更年期で抗不安薬を処方されていましたが、その依存性がある為、10ヶ月前から減薬断薬していきましたところ、その禁断症状から自律神経失調になりました。特に辛いのが目の重度のドライアイで、体調不良と目の酷い渇き・痛みに悩まされています。ドライアイは涙点プラグなどをしましたが、それでも追いつかないくらいに調子が悪いのです。断薬によって引き起こされた自律神経失調が治れば、少しは目の調子も変わってくるのでは?と期待しています。漢方やありとあらゆることをやりましたが、効果はあまりありませんでした。漢方では肝臓や腎臓が弱ると目に出てくるらしいとも聞きました。温泉療法で、自律神経や目の疾患に良い温泉病院がありましたら教えていただきたいのです。温泉療法に最後の望みをつないでおります。よろしくご指導お願いいたします。
回答
自律神経失調症という言葉は大変あいまいな病名で、しばしば神経症・心身症・更年期障害などと同じ意味で用いられるきらいがあります。

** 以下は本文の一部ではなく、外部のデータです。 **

(** The operation a line names, if it names one. *)
Definition op_of (cmd : string) : option string := head (Fields (TrimSpace cmd)).

Lemma press_no_log h acts :
  foldl press_step h (filter (λ a, is_log a = false) acts) = foldl press_step h acts.
Proof.
  revert h. induction acts as [|a acts IH]; intros h; [done|]. rewrite filter_cons.
  case_decide; cbn [foldl]; [done|]. by destruct a.
Qed.

Lemma slept_no_log acts : slept (filter (λ a, is_log a = false) acts) = slept acts.
Proof.
  unfold slept. induction acts as [|a acts IH]; [done|]. rewrite filter_cons.
  case_decide; cbn [foldr]; [by rewrite IH|]. by destruct a.
Qed.

(** Every dispatch is nothing at all or one of the shapes, perhaps without its
    log messages. *)
Lemma Dispatch_cases kcf cmd nila nillog :
  Dispatch kcf cmd nila nillog = [] ∨
  ∃ op acts, op_of cmd = Some op ∧ shape op acts ∧ (op ∉ knownOps → acts = []) ∧
    Dispatch kcf cmd nila nillog =
      if nillog then filter (λ a, is_log a = false) acts else acts.
Proof.
  unfold Dispatch, op_of. destruct nila; [by left|]. case_bool_decide; [by left|].
  pose proof (dispatch_shape kcf (Fields (TrimSpace cmd))) as Hd.
  destruct (Fields (TrimSpace cmd)) as [|op args].
  - left. rewrite Hd. by destruct nillog.
  - right. exists op, (dispatch_parts kcf (op :: args)). naive_solver.
Qed.

Lemma Dispatch_press kcf cmd nila nillog h :
  foldl press_step h (Dispatch kcf cmd nila nillog) = h ∨
  ∃ op acts, op_of cmd = Some op ∧ shape op acts ∧
    foldl press_step h (Dispatch kcf cmd nila nillog) = foldl press_step h acts.
Proof.
  destruct (Dispatch_cases kcf cmd nila nillog) as [->|(op & acts & Ho & Hs & _ & ->)]; [by left|].
  right. exists op, acts. split_and!; try done. destruct nillog; [apply press_no_log|done].
Qed.

(** ** The theorems *)

(** C32: every command of the protocol, written as the protocol reference writes
    it, is read back and carried out: the actuator gets exactly the calls of
    that command, in order, with the sleeps between them, and an unknown key
    name leads to a lookup and a log message only. *)
Theorem v2_command_roundtrip kcf c :
  valid_cmd c → Dispatch kcf (line_of c) false false = performs kcf c.
Proof.
  intros H. unfold line_of. rewrite Dispatch_Join; [by apply dispatch_words|by destruct c|].
  by apply words_token.
Qed.

Lemma v2_command_roundtrip_witness :
  Dispatch (λ _, 50) (line_of (Modclick "Shift_L" 3 (-5) 640 45)) false false =
  performs (λ _, 50) (Modclick "Shift_L" 3 (-5) 640 45).
Proof.
  apply v2_command_roundtrip. apply (bool_decide_unpack _). vm_compute. exact I.
Defined.

(** The hold of a key command is accepted exactly in canonical decimal from
    20 to 500 milliseconds, on a command of exactly three fields; anything
    else (a sign, a leading zero, an extra field, a value out of range) yields
    no duration. *)
Theorem key_hold_exact parts d :
  (ParseKeyHold parts = (d, true) ↔
   ∃ name ms, parts = ["key"; name; strconv.Itoa ms] ∧
     minKeyHoldMillis ≤ ms ≤ maxKeyHoldMillis ∧ d = ms * Millisecond) ∧
  (ParseKeyHold parts = (d, false) → d = 0).
Proof.
  split; [|apply ParseKeyHold_false]. split; [apply ParseKeyHold_inv|].
  intros (name & ms & -> & Hm & ->). by apply ParseKeyHold_Itoa.
Qed.

Lemma key_hold_exact_witness : ParseKeyHold ["key"; "F1"; "020"] = (0, false) → 0 = 0.
Proof. apply (proj2 (key_hold_exact ["key"; "F1"; "020"] 0)). Defined.

(** C33: only keydown and mousedown leave anything pressed: after any other line,
    whatever its text and whatever keycodes the actuator answers, nothing is
    down that was not down before.  In particular the composite commands key,
    click and modclick release all they press, on every path. *)
Theorem v2_only_downs_hold kcf cmd nila nillog down :
  op_of cmd ≠ Some "keydown" → op_of cmd ≠ Some "mousedown" →
  foldl press_step down (Dispatch kcf cmd nila nillog) ⊆ down.
Proof.
  intros H1 H2. destruct (Dispatch_press kcf cmd nila nillog down)
    as [->|(op & acts & Ho & Hs & ->)]; [done|].
  destruct Hs; cbn [foldl press_step]; try done; set_solver.
Qed.

Lemma v2_only_downs_hold_witness :
  foldl press_step {[inr 1]} (Dispatch (λ _, 50) "click 3" false false) ⊆ {[inr 1]}.
Proof. apply v2_only_downs_hold; vm_compute; congruence. Defined.

(** A line holds the display for at most one second: it sleeps at most
    twice, each time for 20 to 500 milliseconds, whatever number it carries. *)
Theorem v2_sleep_bounded kcf cmd nila nillog :
  0 ≤ slept (Dispatch kcf cmd nila nillog) ≤ 2 * (maxKeyHoldMillis * Millisecond) ∧
  (∀ d, ASleep d ∈ Dispatch kcf cmd nila nillog → bounded_hold d).
Proof.
  destruct (Dispatch_cases kcf cmd nila nillog) as [->|(op & acts & _ & Hs & _ & ->)].
  { split; [vm_compute; split; congruence|]. intros d H. by apply elem_of_nil in H. }
  assert (0 ≤ slept acts ≤ 2 * (maxKeyHoldMillis * Millisecond) ∧
          (∀ d, ASleep d ∈ acts → bounded_hold d)) as [Ht Hd].
  { destruct Hs; unfold slept; cbn [foldr];
      (split; [unfold bounded_hold, minKeyHoldMillis, maxKeyHoldMillis, Millisecond in *; lia|]);
      intros d' Hin; repeat (apply elem_of_cons in Hin as [E|Hin]; [simplify_eq; done|]);
      by apply elem_of_nil in Hin. }
  destruct nillog; [|done]. rewrite slept_no_log. split; [done|].
  intros d [_ H]%list_elem_of_filter. by apply Hd.
Qed.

お話の内容からは更年期障害があって抗不安薬で治療を受け、その副作用とも考えられる自律神経障害を併発した、とも推定されます。ドライアイの発症原因は私からはなんともお答えできませんが、もともとの病気は更年期障害のようですので今診療を受けている婦人科の主治医の指示によるのが最もよろしいか、と思います。原因が明らかでない本来の“自律神経失調症”に対する温泉療法はありますが、今のあなたの病状を考慮すると、先ずは副作用を含めて基礎疾患をしっかりと確定し、そのための治療を集中して受けることが大切と思います。
※ 本コーナーは、温泉療養に関する一般的な情報提供を目的としたもので、医師の診療・診断に代わるものではありません。掲載内容は相談当時のものであり、現在の医学的知見とは異なる場合があります。実際の温泉療養にあたっては、必ず主治医(できれば温泉療法医)にご相談ください。